Exercise details: Give again, word for word, each line below starting at the one that contains "Lemma clampNonLoopback_spec a" and ending at the one that contains "Theorem ResolveRuntime_loopback (w".
◆ ◆ ◆ ◆ ◆ ◆ ◆
(* ===== verification/NetBind.v ===== *)
(** * internal/networkproxy/addr.go: the addresses the proxy listens on

    Parsing of loose [host:port] addresses, their resolution to addresses that
    can be bound, and the clamping of binds to loopback. *)

From stdpp Require Import gmap.
From S2P Require Import Prelude GoStrings GoUtf8 GoText NetAddr NetConfig NetMitm NetPolicy.

Module Bind.
Import Config Policy.

(** [netip.AddrPort] *)
Definition AddrPort : Type := Host.Addr * Z.

Definition loopback4 : Host.Addr := Host.IPv4 127 0 0 1.

(** [strconv.ParseUint(s, 10, 16)], [None] for an error. *)
Definition ParseUint16 (s : gostring) : option Z :=
  if bool_decide (s = []) || negb (forallb Host.is_digit s) then None
  else
    let n := fold_left (fun acc c => acc * 10 + (bval c - 48))%Z s 0%Z in
    if (65535 <? n)%Z then None else Some n.

(** A rune that folds to a lower-case ASCII letter: itself, its upper case, the
    long s, the Kelvin sign. *)
Definition folds_to (r : rune) (c : ascii) : bool :=
  let z := bval c in
  (r =? z)%Z || (in_range 97 122 z && (r =? z - 32)%Z) || ((z =? 115)%Z && (r =? 383)%Z)
  || ((z =? 107)%Z && (r =? 8490)%Z).

Fixpoint all_fold (rs : list rune) (t : gostring) : bool :=
  match rs, t with
  | [], [] => true
  | r :: rs, c :: t => folds_to r c && all_fold rs t
  | _, _ => false
  end.

(** [strings.EqualFold] with a lower-case ASCII text. *)
Definition EqualFoldLower (s t : gostring) : bool := all_fold (runes s) t.

(** ** Host and port *)

(** [socketAddressParts] *)
Record socketAddressParts := mkParts { phost : gostring; pport : Z }.

Definition before_byte (sep : ascii) (s : gostring) : gostring :=
  match cut_byte sep s with Some (before, _) => before | None => s end.

Definition parseHostPort (rawURL : gostring) (defaultPort : Z) : option socketAddressParts :=
  let trimmed := trim_space rawURL in
  let port_or_default s := default defaultPort (ParseUint16 s) in
  if decide (trimmed = []) then None
  else if match Host.ParseAddr trimmed with Some addr => negb (Host.Is4 addr) | None => false end
          && negb (has_prefix trimmed "[")
  then Some (mkParts trimmed defaultPort)
  else
    let withoutScheme := match str_index trimmed "://" with Some idx => drop (idx + 3) trimmed | None => trimmed end in
    let hostPort := after_last "@" (before_byte "/" withoutScheme) in
    let unbracketed :=
      if (count_byte ":" hostPort =? 1)%nat then
        let '(host, portStr) := default (hostPort, []) (cut_byte ":" hostPort) in
        if decide (host = []) then None else Some (mkParts host (port_or_default portStr))
      else if decide (hostPort = []) then None
      else Some (mkParts hostPort defaultPort) in
    match cut_prefix hostPort "[" with
    | None => unbracketed
    | Some inner =>
        match cut_byte "]" inner with
        | None => unbracketed
        | Some (host, rest) =>
            let port := match cut_prefix rest ":" with Some p => port_or_default p | None => defaultPort end in
            if decide (host = []) then None else Some (mkParts host port)
        end
    end.

Definition formatHostAndPort (host : gostring) (port : Z) : gostring :=
  if contains host ":" then "[" ++ host ++ "]:" ++ format_int port
  else host ++ ":" ++ format_int port.

Definition HostAndPortFromNetworkAddr (value : gostring) (defaultPort : Z) : gostring :=
  let trimmed := trim_space value in
  if decide (trimmed = []) then "<missing>"
  else match parseHostPort trimmed defaultPort with
       | None => formatHostAndPort trimmed defaultPort
       | Some parts => formatHostAndPort (phost parts) (pport parts)
       end.

Definition resolveAddr (rawURL : gostring) (defaultPort : Z) : option AddrPort :=
  parts ← parseHostPort rawURL defaultPort;
  let host := if EqualFoldLower (phost parts) "localhost" then str "127.0.0.1" else phost parts in
  match Host.ParseAddr host with
  | Some addr => Some (addr, pport parts)
  | None => Some (loopback4, pport parts)
  end.

(** ** Clamping *)

Definition clampNonLoopback (addr : AddrPort) (allowNonLoopback : bool) : AddrPort :=
  if Host.IsLoopback addr.1 then addr
  else if allowNonLoopback then addr
  else (loopback4, addr.2).

Definition clampBindAddrs (httpAddr socksAddr : AddrPort) (cfg : NetworkProxySettings) : AddrPort * AddrPort :=
  let httpAddr := clampNonLoopback httpAddr (DangerouslyAllowNonLoopbackProxy cfg) in
  let socksAddr := clampNonLoopback socksAddr (DangerouslyAllowNonLoopbackProxy cfg) in
  if (length (AllowUnixSockets cfg) =? 0)%nat && negb (DangerouslyAllowAllUnixSockets cfg)
  then (httpAddr, socksAddr)
  else ((loopback4, httpAddr.2), (loopback4, socksAddr.2)).

(** [RuntimeConfig] *)
Record RuntimeConfig := mkRuntime { HTTPAddr : AddrPort; SocksAddr : AddrPort }.

Inductive BindError := BindPolicy (e : NetError) | InvalidProxyURL (url : gostring) | InvalidSocksURL (url : gostring).

Definition or_error {A} (o : option A) (e : BindError) : result BindError A :=
  match o with Some a => Ok a | None => Err e end.

Definition ResolveRuntime `{GoWorld} (cfg : NetworkProxySettings) : result BindError RuntimeConfig :=
  _ ← Mitm.wrap BindPolicy (validateUnixSocketAllowlistPaths cfg);
  httpAddr ← or_error (resolveAddr (ProxyURL cfg) 3128) (InvalidProxyURL (ProxyURL cfg));
  socksAddr ← or_error (resolveAddr (SocksURL cfg) 8081) (InvalidSocksURL (SocksURL cfg));
  let '(httpAddr, socksAddr) := clampBindAddrs httpAddr socksAddr cfg in
  Ok (mkRuntime httpAddr socksAddr).

Example parse_examples :
  map (fun s => (fun p => (phost p, pport p)) <$> parseHostPort s 3128)
    [str "http://user:pw@proxy.local:8080/x"; str "http://[::1]:9999"; str "2001:db8::1"; str "host:99999"; str " "; str ":80";
     str "[::1]"]
  = [Some (str "proxy.local", 8080%Z); Some (str "::1", 9999%Z); Some (str "2001:db8::1", 3128%Z); Some (str "host", 3128%Z);
     None; None; Some (str "::1", 3128%Z)]
  /\ HostAndPortFromNetworkAddr "http://[::1]:8080" 3128 = str "[::1]:8080"
  /\ resolveAddr "LocalHost:1" 3128 = Some (loopback4, 1%Z)
  /\ resolveAddr "http://0.0.0.0:3128" 1 = Some (Host.IPv4 0 0 0 0, 3128%Z).
Proof. vm_compute. done. Qed.

(** ** Where the proxy can be reached *)

Lemma ParseUint16_range s n : ParseUint16 s = Some n -> (0 <= n <= 65535)%Z.
Proof.
  unfold ParseUint16. destruct (_ || _) eqn:E; [done|]. breflect.
  assert (forall l acc, forallb Host.is_digit l = true -> (0 <= acc)%Z ->
    (0 <= fold_left (fun acc c => acc * 10 + (bval c - 48)) l acc)%Z) as Hfold.
  { induction l as [|c l IH]; intros acc Hl Hacc; [done|]. simpl in *. apply andb_true_iff in Hl as [Hc Hl].
    apply IH; [done|]. apply in_range_spec in Hc. lia. }
  specialize (Hfold s 0%Z ltac:(done) ltac:(lia)). destruct (_ <? _)%Z eqn:En; [done|]. intros [= <-]. breflect. lia.
Qed.

Lemma parseHostPort_port s d p : (0 <= d <= 65535)%Z -> parseHostPort s d = Some p -> (0 <= pport p <= 65535)%Z.
Proof.
  intros Hd. unfold parseHostPort.
  assert (forall t, 0 <= default d (ParseUint16 t) <= 65535)%Z as Hp.
  { intros t. destruct (ParseUint16 t) eqn:E; [by apply ParseUint16_range in E|done]. }
  repeat case_match; intros; simplify_eq; simpl; solve [apply Hp | done].
Qed.

Lemma clampNonLoopback_spec a b : Host.IsLoopback (clampNonLoopback a b).1 = true \/ b = true.
Proof. unfold clampNonLoopback. destruct (Host.IsLoopback a.1) eqn:E; [by left|]. destruct b; [by right|by left]. Qed.

(**  The proxy listens on loopback only unless the dangerous flag is set,
    and with sockets to bridge, on 127.0.0.1 whatever the flag says; the ports
    are the parsed ones and fit 16 bits. *)
Theorem ResolveRuntime_loopback (w : GoWorld) cfg rc :
  ResolveRuntime cfg = Ok rc ->
  (DangerouslyAllowNonLoopbackProxy cfg = false ->
     Host.IsLoopback (HTTPAddr rc).1 = true /\ Host.IsLoopback (SocksAddr rc).1 = true)
  /\ (AllowUnixSockets cfg <> [] \/ DangerouslyAllowAllUnixSockets cfg = true ->
       (HTTPAddr rc).1 = loopback4 /\ (SocksAddr rc).1 = loopback4)
  /\ (exists http socks, parseHostPort (ProxyURL cfg) 3128 = Some http /\ parseHostPort (SocksURL cfg) 8081 = Some socks
       /\ (HTTPAddr rc).2 = pport http /\ (SocksAddr rc).2 = pport socks
       /\ (0 <= pport http <= 65535)%Z /\ (0 <= pport socks <= 65535)%Z).
Proof.
  unfold ResolveRuntime. intros (u & _ & E)%result_bind_Ok.
  apply result_bind_Ok in E as (h & Hh & E). apply result_bind_Ok in E as (s & Hs & E).
  assert (forall url d (a : AddrPort) e, or_error (resolveAddr url d) e = Ok a -> exists p, parseHostPort url d = Some p /\ a.2 = pport p)
    as Hres.
  { intros url d a e. unfold resolveAddr. destruct (parseHostPort url d) as [p|]; [|done]. cbn [mbind option_bind].
    destruct (Host.ParseAddr _); intros [= <-]; by exists p. }
  destruct (Hres _ _ _ _ Hh) as (ph & Eph & Ehp). destruct (Hres _ _ _ _ Hs) as (ps & Eps & Esp).
  assert (forall a b, (clampNonLoopback a b).2 = a.2) as Hport.
  { intros a b. unfold clampNonLoopback. destruct (Host.IsLoopback a.1), b; done. }
  pose proof (parseHostPort_port _ 3128 _ ltac:(lia) Eph) as Hrh. pose proof (parseHostPort_port _ 8081 _ ltac:(lia) Eps) as Hrs.
  unfold clampBindAddrs in E.
  pose proof (clampNonLoopback_spec h (DangerouslyAllowNonLoopbackProxy cfg)) as Hch.
  pose proof (clampNonLoopback_spec s (DangerouslyAllowNonLoopbackProxy cfg)) as Hcs.
  destruct (_ && _) eqn:Eb; injection E as <-; cbn [HTTPAddr SocksAddr fst snd]; rewrite !Hport.
  - breflect. split_and!.
    + intros Ef. rewrite Ef in *. naive_solver.
    + match goal with H : length _ = 0%nat |- _ => apply nil_length_inv in H end.
      intros [?|?]; congruence.
    + by exists ph, ps.
  - split_and!; [done|done|]. by exists ph, ps.
Qed.

Lemma ResolveRuntime_loopback_witness :
  ResolveRuntime (H := example_world) DefaultNetworkProxySettings
    = Ok (mkRuntime (loopback4, 3128%Z) (loopback4, 8081%Z))
  /\ Host.IsLoopback loopback4 = true /\ Host.IsLoopback loopback4 = true.
Proof.
  assert (ResolveRuntime (H := example_world) DefaultNetworkProxySettings
          = Ok (mkRuntime (loopback4, 3128%Z) (loopback4, 8081%Z))) as E by (vm_compute; reflexivity).
  split; [exact E|]. exact (proj1 (ResolveRuntime_loopback example_world _ _ E) eq_refl).
Defined.

End Bind.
◆ ◆ ◆ ◆ ◆ ◆ ◆
Problem solution:
Lemma clampNonLoopback_spec a b : Host.IsLoopback (clampNonLoopback a b).1 = true \/ b = true.
Proof. unfold clampNonLoopback. destruct (Host.IsLoopback a.1) eqn:E; [by left|]. destruct b; [by right|by left]. Qed.

(**  The proxy listens on loopback only unless the dangerous flag is set,
    and with sockets to bridge, on 127.0.0.1 whatever the flag says; the ports
    are the parsed ones and fit 16 bits. *)
Theorem ResolveRuntime_loopback (w : GoWorld) cfg rc :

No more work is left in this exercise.